The effect of land use type on the dynamics and annual rate of net nitrogen mineralization (NNM) in a naturally generated silver birch stand and in a grassland, both on abandoned agricultural land, was assessed in situ in the upper 0–20 cm soil layer using the method of buried polyethylene bags. Annual NNM rate in the birch stand (156 kg N ha−1 year−1) was higher than in the grassland (102 kg N ha−1 year−1); in both cases NNM covered a major part of the plants annual nitrogen demand. The rate of NNM in the upper 0–10 cm soil layer in the birch stand (99 kg N ha−1 year−1) exceeded the respective rate of NNM in the grassland (51 kg N ha−1 year−1) roughly two times. In the grassland the rates of NNM in the 0–10 and 10–20 cm layers were equal; in the birch stand NNM in the 0–10 cm layer was 1.7 times higher than in deeper 10–20 cm layer. The intensity of daily NNM in the upper 0–10 cm soil layer in the birch stand was the highest in June and in the grassland in May, 776 and 528 mg kg−1 N day−1, respectively.
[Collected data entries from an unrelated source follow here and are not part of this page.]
(** X2: on an adapter built by the constructor, whatever was called on it
    since, the names of the buttons are pairwise different and
    [getButton( name )] returns the button of that name; a name no button
    has gives [undefined], unless [Object.prototype] has a property of
    that name, which is then what the getter returns. *)
Theorem getButton_by_name {M : ThreeMath} (h : nat) (gp : Gamepad.t)
    (c c' : Controller.t) :
  VRController h gp = Normal c ->
  later c c' ->
  let buttons := Closure.buttons (Controller.closure c') in
  (forall i b,
     buttons !! i = Some b ->
     getButton c' (VStr (Button.name b)) = ButtonLookup.Element b /\
     forall j b', buttons !! j = Some b' -> Button.name b' = Button.name b -> j = i) /\
  (forall name,
     name <> "primary" ->
     ~ In name (map Button.name buttons) ->
     getButton c' (VStr name)
     = if bool_decide (name ∈ Object_prototype)
       then ButtonLookup.Inherited name else ButtonLookup.Missing).
Proof.
  intros Hc Hlater buttons. subst buttons.
  assert (Hindexed := VRController_buttons_indexed h gp c Hc).
  apply later_tables in Hlater.
  assert (Hindexed' := same_tables_indexed c c' Hlater Hindexed).
  split.
  - intros i b Hb. split.
    + assert (Hnamed := getButton_named c' i b Hindexed' Hb).
      destruct Hindexed' as (_ & _ & Hprimary).
      unfold getButton.
      destruct (String.eqb (Button.name b) "primary") eqn:E.
      * exfalso. apply Hprimary. apply String.eqb_eq in E. rewrite <- E.
        apply list_elem_of_In, list_elem_of_lookup. exists i.
        rewrite lookup_map. rewrite Hb. reflexivity.
      * cbv zeta. rewrite Hnamed. rewrite Hb. reflexivity.
    + intros j b' Hb' Hname. destruct Hindexed' as (_ & Hnodup & _).
      apply (proj1 (NoDup_alt _) Hnodup j i (Button.name b));
        rewrite lookup_map; [rewrite Hb' | rewrite Hb]; cbn; congruence.
  - intros name Hne Hnot. destruct Hindexed' as (Hindex & _ & _).
    unfold getButton.
    destruct (String.eqb name "primary") eqn:E;
      [apply String.eqb_eq in E; contradiction|].
    cbv zeta. rewrite Hindex.
    assert (H := index_byName_lookup Button.name
                   (Closure.buttons (Controller.closure c')) name).
    destruct (index_byName Button.name _ !! name) as [j|]; [|reflexivity].
    exfalso. destruct H as [(x & Hx & Hname) _]. apply Hnot.
    apply list_elem_of_In, list_elem_of_lookup. exists j.
    rewrite lookup_map. rewrite Hx. cbn. congruence.
Qed.

Lemma getButton_by_name_witness :
  getButton vive_adapter (VStr "grip")
  = ButtonLookup.Element (Button.mk "grip" 0 false false false) /\
  getButton vive_adapter (VStr "toString") = ButtonLookup.Inherited "toString" /\
  getButton vive_adapter (VStr "fire") = ButtonLookup.Missing.
Proof.
  destruct (getButton_by_name 0 (vive_wand [0; 0]%float four_released)
              vive_adapter vive_adapter VRController_vive_wand (later_now _))
    as [Hfound Hmissing].
  split; [apply (Hfound 2 (Button.mk "grip" 0 false false false) eq_refl)|].
  split.
  - apply (Hmissing "toString"); [discriminate|].
    cbn. intros [H|[H|[H|[H|[]]]]]; discriminate H.
  - apply (Hmissing "fire"); [discriminate|].
    cbn. intros [H|[H|[H|[H|[]]]]]; discriminate H.
Defined.

Lemma find_seq_first (f : nat -> bool) (n s i : nat) :
  s <= i < s + n -> f i = true -> (forall j, s <= j < i -> f j = false) ->
  find f (seq s n) = Some i.
Proof.
  revert s. induction n as [|n IH]; intros s Hi Hfi Hbefore; [lia|].
  cbn [seq find]. destruct (decide (s = i)) as [->|Hne].
  - rewrite Hfi. reflexivity.
  - rewrite (Hbefore s) by lia. apply IH; [lia | assumption|].
    intros j Hj. apply Hbefore. lia.
Qed.

Lemma find_seq_none (f : nat -> bool) (n s : nat) :
  (forall j, s <= j < s + n -> f j = false) -> find f (seq s n) = None.
Proof.
  revert s. induction n as [|n IH]; intros s Hall; [reflexivity|].
  cbn [seq find]. rewrite (Hall s) by lia. apply IH. intros j Hj. apply Hall. lia.
Qed.

(** The numbers [0], [1], ..., [255] are pairwise different and each is
    equal to itself. *)
Lemma number_of_nat_small (i j : nat) :
  i < 256 -> j < 256 ->
  (number_of_nat i =? number_of_nat j)%float = Nat.eqb i j.
Proof.
  intros Hi Hj.
  assert (Hall :
    let numbers := map number_of_nat (seq 0 256) in
    forallb (fun i =>
      forallb (fun j =>
        Bool.eqb (nth i numbers 0 =? nth j numbers 0)%float (Nat.eqb i j))
        (seq 0 256)) (seq 0 256) = true) by (vm_compute; reflexivity).
  cbv zeta in Hall. rewrite forallb_forall in Hall.
  specialize (Hall i (proj2 (in_seq 256 0 i) (conj (Nat.le_0_l i) Hi))).
  rewrite forallb_forall in Hall.
  specialize (Hall j (proj2 (in_seq 256 0 j) (conj (Nat.le_0_l j) Hj))).
  apply Bool.eqb_prop in Hall.
  change 0%float with (number_of_nat 0) in Hall.
  rewrite !map_nth, !seq_nth in Hall by lia. exact Hall.
Qed.

(** X3: [getButton( index )] for a number returns the button at that
    index, and [undefined] for a number that is no index of the array
    (negative, fractional, [NaN], past the end); an argument that is
    neither a string nor a number gives [undefined].  (Adapters of up to
    256 buttons.) *)
Theorem getButton_by_index {M : ThreeMath} (c : Controller.t) :
  let buttons := Closure.buttons (Controller.closure c) in
  length buttons <= 256 ->
  (forall i b,
     buttons !! i = Some b ->
     getButton c (VNum (number_of_nat i)) = ButtonLookup.Element b) /\
  (forall index,
     (forall i, i < length buttons -> (number_of_nat i =? index)%float = false) ->
     getButton c (VNum index) = ButtonLookup.Missing) /\
  getButton c VUndefined = ButtonLookup.Missing /\
  getButton c VNull = ButtonLookup.Missing /\
  (forall flag, getButton c (VBool flag) = ButtonLookup.Missing).
Proof.
  intros buttons Hlen. subst buttons. repeat split.
  - intros i b Hb. unfold getButton, array_get.
    assert (Hi := lookup_lt_Some _ _ _ Hb).
    rewrite (find_seq_first _ _ 0 i).
    + cbn. rewrite Hb. reflexivity.
    + lia.
    + rewrite number_of_nat_small by lia. apply Nat.eqb_refl.
    + intros j Hj. rewrite number_of_nat_small by lia. apply Nat.eqb_neq. lia.
  - intros index Hnone. unfold getButton, array_get.
    rewrite find_seq_none; [reflexivity|]. intros j Hj. apply Hnone. lia.
Qed.

Lemma getButton_by_index_witness :
  getButton vive_adapter (VNum 1) = ButtonLookup.Element (Button.mk "trigger" 0 false false true) /\
  getButton vive_adapter (VNum 4) = ButtonLookup.Missing /\
  getButton vive_adapter (VNum (-1)) = ButtonLookup.Missing /\
  getButton vive_adapter (VNum 0.5) = ButtonLookup.Missing /\
  getButton vive_adapter (VNum nan) = ButtonLookup.Missing.
Proof.
  destruct (getButton_by_index vive_adapter) as (Hin & Hout & _).
  - cbn. lia.
  - split; [apply (Hin 1 _ eq_refl)|].
    repeat split; apply Hout; intros i Hi; cbn in Hi;
      destruct i as [|[|[|[|i]]]]; try lia; vm_compute; reflexivity.
Defined.
(** ** When the constructor fails *)

Lemma rename_buttons_fits (names : list string) (i : nat) (buttons : list Button.t) :
  i + length names <= length buttons ->
  exists buttons', rename_buttons i names buttons = Normal buttons'.
Proof.
  revert i buttons. induction names as [|n names IH]; intros i buttons Hfit;
    cbn [rename_buttons]; [eexists; reflexivity|].
  cbn [length] in Hfit.
  destruct (lookup_lt_is_Some_2 buttons i) as [b Hb]; [lia|]. rewrite Hb.
  apply IH. rewrite length_insert. lia.
Qed.

Lemma rename_buttons_short (names : list string) (i : nat) (buttons : list Button.t) :
  length buttons < i + length names ->
  i <= length buttons ->
  rename_buttons i names buttons = Throw (TypeError "buttons[ i ] is undefined").
Proof.
  revert i buttons. induction names as [|n names IH]; intros i buttons Hshort Hi;
    cbn [rename_buttons length] in *; [lia|].
  destruct (buttons !! i) as [b|] eqn:Hb; [|reflexivity].
  apply lookup_lt_Some in Hb.
  apply IH; rewrite length_insert; lia.
Qed.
In our study no significant correlation was found between NNM and the environmental factors monthly mean soil temperature, soil moisture content and pH.The share of net nitrification in NNM in the birch stand and in the grassland was similar, 60% and 63%, respectively. In the deeper topsoil layer (10–20 cm) net nitrification made up a significantly higher proportion in NNM in the grassland than in the birch stand, 58% and 35%, respectively; this may increase nitrogen leaching from the deeper soil layers.Most probably, more intensive NNM did not lead to higher N leaching or emission losses from ecosystems in the birch stand compared with the grassland because an essential amount of nitrogen is retained in tree biomass.